Visiting Scholar Presents Method for Engaging “Rhetorics of the Other”
A noted scholar of English and cultural studies capped his visiting professorship at St. John’s this spring with a public lecture that introduced a new analytical method he developed to better understand literary works from diverse eras and cultures—the “rhetorics of the other.”
The scholar, LuMing Mao, Ph.D., is the 2016 Peter P. and Margaret A. D’Angelo Endowed Chair in the Humanities. As a member of the English faculty in St. John’s College of Liberal Arts and Sciences this semester, he has lectured at the Staten Island and Queens campuses in addition to teaching courses for undergraduate and graduate students.
Mao delivered his final public lecture—“The Art of Recontextualization: Engaging the Rhetorics of the Other”—at the Queens campus on April 21. He discussed the mistakes scholars often make when examining texts written within different cultural, political, and philosophical “frameworks.” And he offered a means of “representing the rhetorics of the other,” the subject of his upcoming book.

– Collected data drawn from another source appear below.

Lemma next_phase_ok p p' :
  phase_ok env job now p -> next_phase env job now p = Some p' -> phase_ok env job now p'.
Proof.
  intros Hp Hn. destruct p as [|s|s payload o|n o|r| |]; simpl in Hn; try done; injection Hn as <-; simpl in Hp.
  - unfold start. destruct (_clock_not_before env 0 now) as [s|e] eqn:E.
    + simpl. unfold _run_job. by rewrite E.
    + apply to_failure_ok. unfold _run_job. by rewrite E.
  - unfold loaded. rewrite load_and_persist_split in Hp. destruct (loaded_outcome env job s) as [[payload o]|e]; [done|].
    by apply to_failure_ok.
  - unfold persisted. destruct (_persist_payload env job 2 payload o) as [o'|e]; [done|]. by apply to_failure_ok.
  - done.
Qed.
End task_facts.

(** The steps a task can still make. *)
Definition steps_left (p : Phase) : nat :=
  match p with PStart => 4 | PLoad _ => 3 | PPersist _ _ _ => 2 | PFailure _ _ => 1 | PDone _ | PCancelled | PLost => 0 end.

Lemma to_failure_left env job n s e : (steps_left (to_failure env job n s e) <= 1)%nat.
Proof. unfold to_failure. destruct (failure_outcome _ _ _ _ _); simpl; lia. Qed.

Lemma next_phase_left env job now p p' :
  next_phase env job now p = Some p' -> (steps_left p' < steps_left p)%nat.
Proof.
  destruct p as [|s|s payload o|n o|r| |]; simpl; try done; intros [= <-].
  - unfold start. destruct (_clock_not_before env 0 now); [simpl; lia|]. eapply Nat.le_lt_trans; [apply to_failure_left|lia].
  - unfold loaded. destruct (loaded_outcome env job s) as [[??]|e]; [simpl; lia|].
    eapply Nat.le_lt_trans; [apply to_failure_left|lia].
  - unfold persisted. destruct (_persist_payload env job 2 payload o); [simpl; lia|].
    eapply Nat.le_lt_trans; [apply to_failure_left|lia].
  - simpl. lia.
Qed.

Lemma next_phase_active env job now p : (0 < steps_left p)%nat <-> is_Some (next_phase env job now p).
Proof. destruct p; simpl; split; (intros [? ?]; discriminate) || (by intros; eexists) || lia || (intros; exfalso; lia). Qed.

Lemma active_left t : active t = true <-> (0 < steps_left (phase t))%nat.
Proof. unfold active. destruct (phase t); simpl; split; done || lia. Qed.

Lemma next_phase_not_lost env job now p p' :
  next_phase env job now p = Some p' -> p' <> PLost /\ p' <> PCancelled /\ p' <> PStart.
Proof.
  assert (forall n s e, to_failure env job n s e <> PLost /\ to_failure env job n s e <> PCancelled /\
                        to_failure env job n s e <> PStart) as Hf.
  { intros n s e. unfold to_failure. by destruct (failure_outcome _ _ _ _ _). }
  destruct p as [|s|s payload o|n o|r| |]; simpl; try done; intros [= <-].
  - unfold start. destruct (_clock_not_before env 0 now); [done|apply Hf].
  - unfold loaded. destruct (loaded_outcome env job s) as [[??]|e]; [done|apply Hf].
  - unfold persisted. destruct (_persist_payload env job 2 payload o); [done|apply Hf].
  - done.
Qed.

(** ** The invariant *)

Section invariant.
Context (envs : nat -> Env).

(** The names in flight are those of the tasks that hold them, each held once. *)
Record sound (c : Config) : Prop := {
  sd_orch : orchestrator_ok (orch c);
  sd_jobs : forall i t, tasks c !! i = Some t -> job t ∈ _jobs (orch c);
  sd_flight : forall name, name ∈ _in_flight (orch c) <->
    exists i t, tasks c !! i = Some t /\ holds t = true /\ ScheduledSourceJob.name (job t) = name;
  sd_distinct : forall i j t u, tasks c !! i = Some t -> tasks c !! j = Some u -> holds t = true -> holds u = true ->
    ScheduledSourceJob.name (job t) = ScheduledSourceJob.name (job u) -> i = j;
  sd_phases : forall i t, tasks c !! i = Some t -> phase_ok (envs i) (job t) (scheduled_now t) (phase t) }.

Lemma initial_sound o : orchestrator_ok o -> _in_flight o = ∅ -> sound (initial o).
Proof.
  intros Ho Hf. constructor; simpl; try done. intros name. rewrite Hf. split; [set_solver|]. by intros (i & t & Hi & _).
Qed.

Lemma set_task_sound c i t p :
  sound c -> tasks c !! i = Some t -> holds t = true -> phase_ok (envs i) (job t) (scheduled_now t) p ->
  sound (set_task c i (MkTask (job t) (scheduled_now t) p)).
Proof.
  intros [Ho Hj Hf Hd Hp] Hi Ht Hph. set (t' := MkTask (job t) (scheduled_now t) p).
  assert (orchestrator_ok (end_task (orch c) t') /\ _jobs (end_task (orch c) t') = _jobs (orch c)) as [Ho' Hj'].
  { unfold end_task. destruct (holds t'); [done|].
    apply (step_ok (orch c) (ERelease (ScheduledSourceJob.name (job t)))); [|done]. constructor. apply Hf. by exists i, t. }
  assert (forall j u, <[i := t']> (tasks c) !! j = Some u -> (j = i /\ u = t') \/ (j <> i /\ tasks c !! j = Some u)) as Hl.
  { intros j u Hu. apply list_lookup_insert_Some in Hu as [(<- & <- & _)|[Hne Hu]]; [by left|right; by split; [apply not_eq_sym|]]. }
  constructor; unfold set_task; cbn [orch tasks].
  - done.
  - intros j u Hu. rewrite Hj'. apply Hl in Hu as [[-> ->]|[_ Hu]]; [by eapply (Hj i t)|by eapply Hj].
  - intros name. unfold end_task. destruct (holds t') eqn:E.
    + rewrite Hf. split; intros (j & u & Hu & Hh & Hn).
      * destruct (decide (j = i)) as [->|Hne].
        -- assert (u = t) as -> by congruence. exists i, t'. split; [|done]. apply list_lookup_insert_eq. by eapply lookup_lt_Some.
        -- exists j, u. by rewrite list_lookup_insert_ne.
      * apply Hl in Hu as [[-> ->]|[_ Hu]]; [by exists i, t|by exists j, u].
    + unfold discard_in_flight. cbn [_in_flight]. rewrite elem_of_difference, elem_of_singleton, Hf. split.
      * intros [(j & u & Hu & Hh & Hn) Hne]. exists j, u. rewrite list_lookup_insert_ne; [done|]. intros ->.
        assert (u = t) as -> by congruence. by rewrite <- Hn in Hne.
      * intros (j & u & Hu & Hh & Hn). apply Hl in Hu as [[-> ->]|[Hne Hu]]; [congruence|]. split; [by exists j, u|].
        intros ->. apply Hne. by apply (Hd j i u t).
  - intros a b u v Hu Hv Hhu Hhv E. apply Hl in Hu, Hv.
    destruct Hu as [[-> ->]|[Ha Hu]], Hv as [[-> ->]|[Hb Hv]]; [done|by apply (Hd i b t v)|by apply (Hd a i u t)|by apply (Hd a b u v)].
  - intros j u Hu. apply Hl in Hu as [[-> ->]|[_ Hu]]; [done|by apply Hp].
Qed.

An “Ethical Responsibility”
Illustrating the need to understand a text on its own terms, Mao began the lecture with an ancient Chinese tale about a carpenter and an oak tree. Scholars who analyze narratives like these, he said, have an “ethical responsibility to speak with, rather than for, the other”— communities unlike one’s own. Yet they often make a number of errors: generalizing texts according to Western “norms”; taking a “piecemeal approach” that ignores cultural contexts; or overcompensating for mistakes by exaggerating or minimizing a text’s “otherness.”
Mao’s “art of recontextualization” aims to avoid these pitfalls. The method enjoins scholars to consider “the local and the global, the present and the past, the importantly present and the merely present or available, and the imperative to speak with the other,” keeping in mind the “fraught process and consequences” the effort may involve.

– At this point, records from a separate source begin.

(* ===== verification/RuntimeStore.v ===== *)
(** * What a run leaves in the database

    [runtime/store.py] with [db/repository.py]: the payload of a source job, its health and
    the run itself as domain records; for a 4H or Daily structure payload also the candles,
    the analysis and the reclaim attempt.  [setups/atomic_runtime_store.py] with
    [setups/runtime_m15.py] and [setups/runtime_records.py]: the same for a 15M payload,
    which confirms a stored break.

    One call is one transaction: the functions give the database to commit, or the
    exception that leaves the session, after which the database is as it was
    ([transaction]).  The database itself may refuse a transaction, at any of its
    statements, flushes or its commit (a text wider than its column, a lost connection):
    [answered] is what the store gets then, for refusals that are a parameter, and the
    property is about every such database.  The identifier of a [DomainRecord] (a random
    UUID) and [updated_at] are left out. *)

From stdpp Require Import list strings gmap sorting.
From S2P Require Import Prelude PyList PyStr PyDecimal DecimalFacts PyTime IsoTime PyFloat FloatFacts PyValue.
From S2P Require Import Adapters Candles Serialization HtfModels HtfEngine ReclaimModels Repository.
From S2P Require Import CandleRepository StructureRepository ReclaimSource ReclaimRepository Confirmation Runtime.
Open Scope Z_scope.

(** ** Objects handed to the store *)

(** Besides JSON values there are enumeration members, times, identifiers, dataclasses (with
    their fields in order), tuples, sets (in the order of their iteration) and anything
    else, of which only the name of the type matters. *)
Inductive pyobj : Type :=
| ONone
| OBool (b : bool)
| OInt (z : Z)
| OFloat (x : float)
| ODecimal (d : pydec)
| OStr (s : string)
| OTime (t : datetime)
| OUuid (text : string)
| OEnum (value : pyobj)
| ODataclass (fields : list (string * pyobj))
| ODict (items : list (string * pyobj))
| OList (l : list pyobj)
| OTuple (l : list pyobj)
| OSet (l : list pyobj)
| OOther (type_name : string).

Fixpoint obj_of (v : pyval) : pyobj :=
  match v with
  | VNone => ONone
  | VBool b => OBool b
  | VInt z => OInt z
  | VFloat x => OFloat x
  | VDecimal d => ODecimal d
  | VStr s => OStr s
  | VList l => OList (map obj_of l)
  | VDict d => ODict (map (fun kv => (kv.1, obj_of kv.2)) d)
  end.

In addition to serving as this semester’s D’Angelo Chair, Mao, a prolific author, chairs the English Department at Miami University, Ohio, where he is a Professor of English and Asian/Asian-American Studies
“The D’Angelo Chair reflects the remarkable generosity of Peter and Margaret D’Angelo and St. John’s enduring commitment to the humanities,” noted Robert Mangione, Ed.D., R.Ph., Provost. “By providing our students and faculty with access to leading scholars like Dr. Mao, the D’Angelo Chair and Lecture greatly strengthen the intellectual environment on our campus.”
A Dynamic Scholarly Environment
Mao thanked the D’Angelos for “their generosity, their civic leadership, and their amazing support of the humanities, all of which have made my semester at St. John’s possible.” He also expressed appreciation to his students: “It has been an absolute joy,” he said, “to teach them, to mentor them, and in fact often to build and grow ideas together with them.”
For English students, Mao’s visit—like the D’Angelo Chair itself—reflects St. John’s emphasis on outstanding scholarship. “It’s so important to expose students to scholars of this caliber,” noted Vickie Masseus ’18Ph.D. “It’s clear that St. John’s appreciates the value of an intellectually stimulating environment.”